(* ===== verification/EvmCore.v ===== *)
(** * State of the virtual machine

    Models the data of [src/core/vm]: errors ([errors.go]), contracts ([contract.go]),
    what [evm.go] and [interpreter.go] keep while a transaction runs, and the state of one
    run of the interpreter. The pool of integers ([intpool.go]) reuses numbers nothing
    refers to any more, so numbers are values here; tracers and [Cancel] are not modelled. *)

From S2P Require Import Prelude Bytes RlpEncode RlpDecode RlpCanonical RlpRaw Types Params EvmData StateDB.

(** ** Errors *)
Inductive vm_error : Type :=
  | ErrOutOfGas | ErrCodeStoreOutOfGas | ErrDepth | ErrInsufficientBalance | ErrContractAddressCollision
  | ErrNoCompatibleInterpreter
  | errWriteProtection | errReturnDataOutOfBounds | errExecutionReverted | errMaxCodeSizeExceeded | errInvalidJump
  | errGasUintOverflow
  | errInvalidOpcode (op : Z) | errStackUnderflow (len min : Z) | errStackLimit (len max : Z)
  | errBadPairingInput | errCurvePoint.

#[export] Instance vm_error_eq_dec : EqDecision vm_error.
Proof. solve_decision. Defined.

(** ** Contracts

    Of [self] and [caller] only addresses are asked, and of the caller of a delegate call
    its own caller and value. *)
Record Contract : Type := MkContract {
  c_CallerAddress : Address;
  c_self : Address;
  c_analysis : option bytes;
  c_Code : bytes;
  c_CodeHash : Hash;
  c_CodeAddr : option Address;
  c_Input : bytes;
  c_Gas : Z;
  c_value : option Z
}.

Inductive ContractRef : Type :=
  | AccountRef (a : Address)
  | Contract_ref (c : Contract).

Definition ref_Address (r : ContractRef) : Address :=
  match r with AccountRef a => a | Contract_ref c => c_self c end.

Definition set_c_Gas (gas : Z) (c : Contract) : Contract :=
  MkContract (c_CallerAddress c) (c_self c) (c_analysis c) (c_Code c) (c_CodeHash c) (c_CodeAddr c) (c_Input c) gas (c_value c).
Definition set_c_Input (input : bytes) (c : Contract) : Contract :=
  MkContract (c_CallerAddress c) (c_self c) (c_analysis c) (c_Code c) (c_CodeHash c) (c_CodeAddr c) input (c_Gas c) (c_value c).
Definition set_c_analysis (a : bytes) (c : Contract) : Contract :=
  MkContract (c_CallerAddress c) (c_self c) (Some a) (c_Code c) (c_CodeHash c) (c_CodeAddr c) (c_Input c) (c_Gas c) (c_value c).

Definition SetCallCode (addr : Address) (hash : Hash) (code : bytes) (c : Contract) : Contract :=
  MkContract (c_CallerAddress c) (c_self c) (c_analysis c) code hash (Some addr) (c_Input c) (c_Gas c) (c_value c).

(** [SetCodeOptionalHash]: the hash is zero when it has not been computed. *)
Definition SetCodeOptionalHash (addr : Address) (codeAndHash : bytes * Hash) (c : Contract) : Contract :=
  SetCallCode addr codeAndHash.2 codeAndHash.1 c.

(** The caller must be a contract: the conversion panics otherwise. *)
Definition AsDelegate (caller : ContractRef) (c : Contract) : option Contract :=
  match caller with
  | AccountRef _ => None
  | Contract_ref parent =>
      Some (MkContract (c_CallerAddress parent) (c_self c) (c_analysis c) (c_Code c) (c_CodeHash c) (c_CodeAddr c)
              (c_Input c) (c_Gas c) (c_value parent))
  end.

Definition GetByte (n : Z) (c : Contract) : Z :=
  if n <? Z.of_nat (length (c_Code c)) then
    match c_Code c !! Z.to_nat n with Some b => Z_of_byte b | None => 0 end
  else 0.

Definition GetOp (n : Z) (c : Contract) : Z := GetByte n c.

Definition contract_UseGas (gas : Z) (c : Contract) : bool * Contract :=
  if c_Gas c <? gas then (false, c) else (true, set_c_Gas (c_Gas c - gas) c).

(** ** What a run is given

    The context of [evm.go], the configuration of the chain, and of the interpreter's
    configuration what is not about tracing. *)
Class Environment : Type := {
  ctx_GetHash : Z -> Hash;
  ctx_Origin : Address;
  ctx_GasPrice : Z;
  ctx_Coinbase : Address;
  ctx_GasLimit : Z;
  ctx_BlockNumber : Z;
  ctx_Time : Z;
  ctx_Difficulty : Z;
  chainConfig : ChainConfig;
  cfg_NoRecursion : bool;
  cfg_EnablePreimageRecording : bool
}.

(** The functions of [src/crypto] and of Go's libraries the precompiled contracts call. *)
Class NativeCrypto : Type := {
  crypto_Ecrecover : bytes -> bytes -> option (bytesN 65);
  sha256_Sum256 : bytes -> bytesN 32;
  ripemd160_Sum : bytes -> bytesN 20;
  G1 : Type;
  G2 : Type;
  G1_Unmarshal : bytes -> option G1;
  G2_Unmarshal : bytes -> option G2;
  G1_Add : G1 -> G1 -> G1;
  G1_ScalarMult : G1 -> Z -> G1;
  G1_Marshal : G1 -> bytesN 64;
  PairingCheck : list G1 -> list G2 -> bool
}.

Section machine.
Context `{C : Crypto} {DB : StateDatabase}.

(** ** The machine

    [evm_jumpdests] is the map of analyses the contracts of one call tree share: a
    contract takes over the map of its caller, and makes a new one when the caller is an
    account. *)
Record Evm : Type := MkEvm {
  evm_StateDB : StateDB;
  evm_depth : Z;
  evm_callGasTemp : Z;
  evm_readOnly : bool;
  evm_returnData : bytes;
  evm_jumpdests : gmap Hash bytes
}.

Definition set_StateDB (s : StateDB) (e : Evm) : Evm :=
  MkEvm s (evm_depth e) (evm_callGasTemp e) (evm_readOnly e) (evm_returnData e) (evm_jumpdests e).
Definition set_depth (d : Z) (e : Evm) : Evm :=
  MkEvm (evm_StateDB e) d (evm_callGasTemp e) (evm_readOnly e) (evm_returnData e) (evm_jumpdests e).
Definition set_callGasTemp (g : Z) (e : Evm) : Evm :=
  MkEvm (evm_StateDB e) (evm_depth e) g (evm_readOnly e) (evm_returnData e) (evm_jumpdests e).
Definition set_readOnly (b : bool) (e : Evm) : Evm :=
  MkEvm (evm_StateDB e) (evm_depth e) (evm_callGasTemp e) b (evm_returnData e) (evm_jumpdests e).
Definition set_returnData (d : bytes) (e : Evm) : Evm :=
  MkEvm (evm_StateDB e) (evm_depth e) (evm_callGasTemp e) (evm_readOnly e) d (evm_jumpdests e).
Definition set_jumpdests (m : gmap Hash bytes) (e : Evm) : Evm :=
  MkEvm (evm_StateDB e) (evm_depth e) (evm_callGasTemp e) (evm_readOnly e) (evm_returnData e) m.

(** One run of the interpreter. The top of the stack is the head of the list. *)
Record frame : Type := MkFrame {
  f_pc : Z;
  f_stack : list Z;
  f_mem : Memory;
  f_contract : Contract;
  f_evm : Evm
}.

Definition set_pc (pc : Z) (f : frame) : frame := MkFrame pc (f_stack f) (f_mem f) (f_contract f) (f_evm f).
Definition set_stack (st : list Z) (f : frame) : frame := MkFrame (f_pc f) st (f_mem f) (f_contract f) (f_evm f).
Definition set_mem (m : Memory) (f : frame) : frame := MkFrame (f_pc f) (f_stack f) m (f_contract f) (f_evm f).
Definition set_contract (c : Contract) (f : frame) : frame := MkFrame (f_pc f) (f_stack f) (f_mem f) c (f_evm f).
Definition set_evm (e : Evm) (f : frame) : frame := MkFrame (f_pc f) (f_stack f) (f_mem f) (f_contract f) e.

(** Code on a part of the state. *)
Definition zoom {S T A} (part : S -> T) (put_part : T -> S -> S) (m : M T A) : M S A := fun s =>
  match m (part s) with
  | Ok (a, t) => Ok (a, put_part t s)
  | Panic => Panic
  | OutOfFuel => OutOfFuel
  end.

Definition on_db {A} (m : M StateDB A) : M Evm A := zoom evm_StateDB set_StateDB m.
Definition on_evm {A} (m : M Evm A) : M frame A := zoom f_evm set_evm m.
Definition db {A} (m : M StateDB A) : M frame A := on_evm (on_db m).

(** ** [stack.go] *)
Definition pop : M frame Z :=
  f ← get;
  match f_stack f with
  | x :: st => modify (set_stack st);; mret x
  | [] => panic
  end.

Definition push (x : Z) : M frame unit := modify (fun f => set_stack (x :: f_stack f) f).

Definition Back (n : nat) : M frame Z :=
  f ← get;
  deref (f_stack f !! n).

Definition peek : M frame Z := Back 0.

(** The number at the top is changed in place. *)
Definition set_top (x : Z) : M frame unit := pop;; push x.

Definition stack_dup (n : nat) : M frame unit :=
  x ← Back (n - 1);
  push x.

Definition stack_swap (n : nat) : M frame unit :=
  x ← Back (n - 1);
  y ← Back 0;
  modify (fun f => set_stack (<[0%nat := x]> (<[(n - 1)%nat := y]> (f_stack f))) f).

(** ** The contract of the run *)
Definition contract : M frame Contract := gets f_contract.

Definition UseGas (gas : Z) : M frame bool :=
  c ← contract;
  let '(ok, c) := contract_UseGas gas c in
  modify (set_contract c);;
  mret ok.

(** [validJumpdest]: with the hash of the code, the analysis is looked up in the shared
    map and kept there; without one, it is kept in the contract. *)
Definition analyse (code : bytes) : M frame bytes := deref (codeBitmap code).

Definition jump_analysis : M frame bytes :=
  c ← contract;
  if bool_decide (c_CodeHash c <> zeroHash) then
    m ← gets (fun f => evm_jumpdests (f_evm f));
    match m !! c_CodeHash c with
    | Some a => mret a
    | None =>
        a ← analyse (c_Code c);
        modify (fun f => set_evm (set_jumpdests (<[c_CodeHash c := a]> m) (f_evm f)) f);;
        mret a
    end
  else
    match c_analysis c with
    | Some a => mret a
    | None =>
        a ← analyse (c_Code c);
        modify (set_contract (set_c_analysis a c));;
        mret a
    end.

Definition validJumpdest (dest : Z) : M frame bool :=
  c ← contract;
  let udest := big_Uint64 dest in
  if (63 <=? big_BitLen dest) || (Z.of_nat (length (c_Code c)) <=? udest) then mret false
  else
    b ← deref (c_Code c !! Z.to_nat udest);
    if negb (Z_of_byte b =? JUMPDEST) then mret false
    else
      a ← jump_analysis;
      deref (codeSegment a udest).

(** [NewContract]; the analyses are those of the caller's call tree. *)
Definition NewContract (caller : ContractRef) (object : Address) (value : option Z) (gas : Z) : M Evm Contract :=
  match caller with
  | AccountRef _ => modify (set_jumpdests ∅)
  | Contract_ref _ => mret tt
  end;;
  mret (MkContract (ref_Address caller) object None [] zeroHash None [] gas value).

(** ** Calls

    The functions of the machine by which contracts run each other: what they return, the
    gas left over, and an error. *)
Definition call_result : Type := option bytes * Z * option vm_error.
Definition create_result : Type := option bytes * Address * Z * option vm_error.

Record Calls : Type := MkCalls {
  call_Call : ContractRef -> Address -> option bytes -> Z -> Z -> M Evm call_result;
  call_CallCode : ContractRef -> Address -> option bytes -> Z -> Z -> M Evm call_result;
  call_DelegateCall : ContractRef -> Address -> option bytes -> Z -> M Evm call_result;
  call_StaticCall : ContractRef -> Address -> option bytes -> Z -> M Evm call_result;
  call_Create : ContractRef -> option bytes -> Z -> Z -> M Evm create_result;
  call_Create2 : ContractRef -> option bytes -> Z -> Z -> Z -> M Evm create_result
}.
End machine.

**Exercise directions**
Everything in the material above from the line that has "ctx_BlockNumber : Z;" through the line that has "Class NativeCrypto : Type" must be duplicated exactly, with no other lines given.

**Exercise result**
  ctx_BlockNumber : Z;
  ctx_Time : Z;
  ctx_Difficulty : Z;
  chainConfig : ChainConfig;
  cfg_NoRecursion : bool;
  cfg_EnablePreimageRecording : bool
}.

(** The functions of [src/crypto] and of Go's libraries the precompiled contracts call. *)
Class NativeCrypto : Type := {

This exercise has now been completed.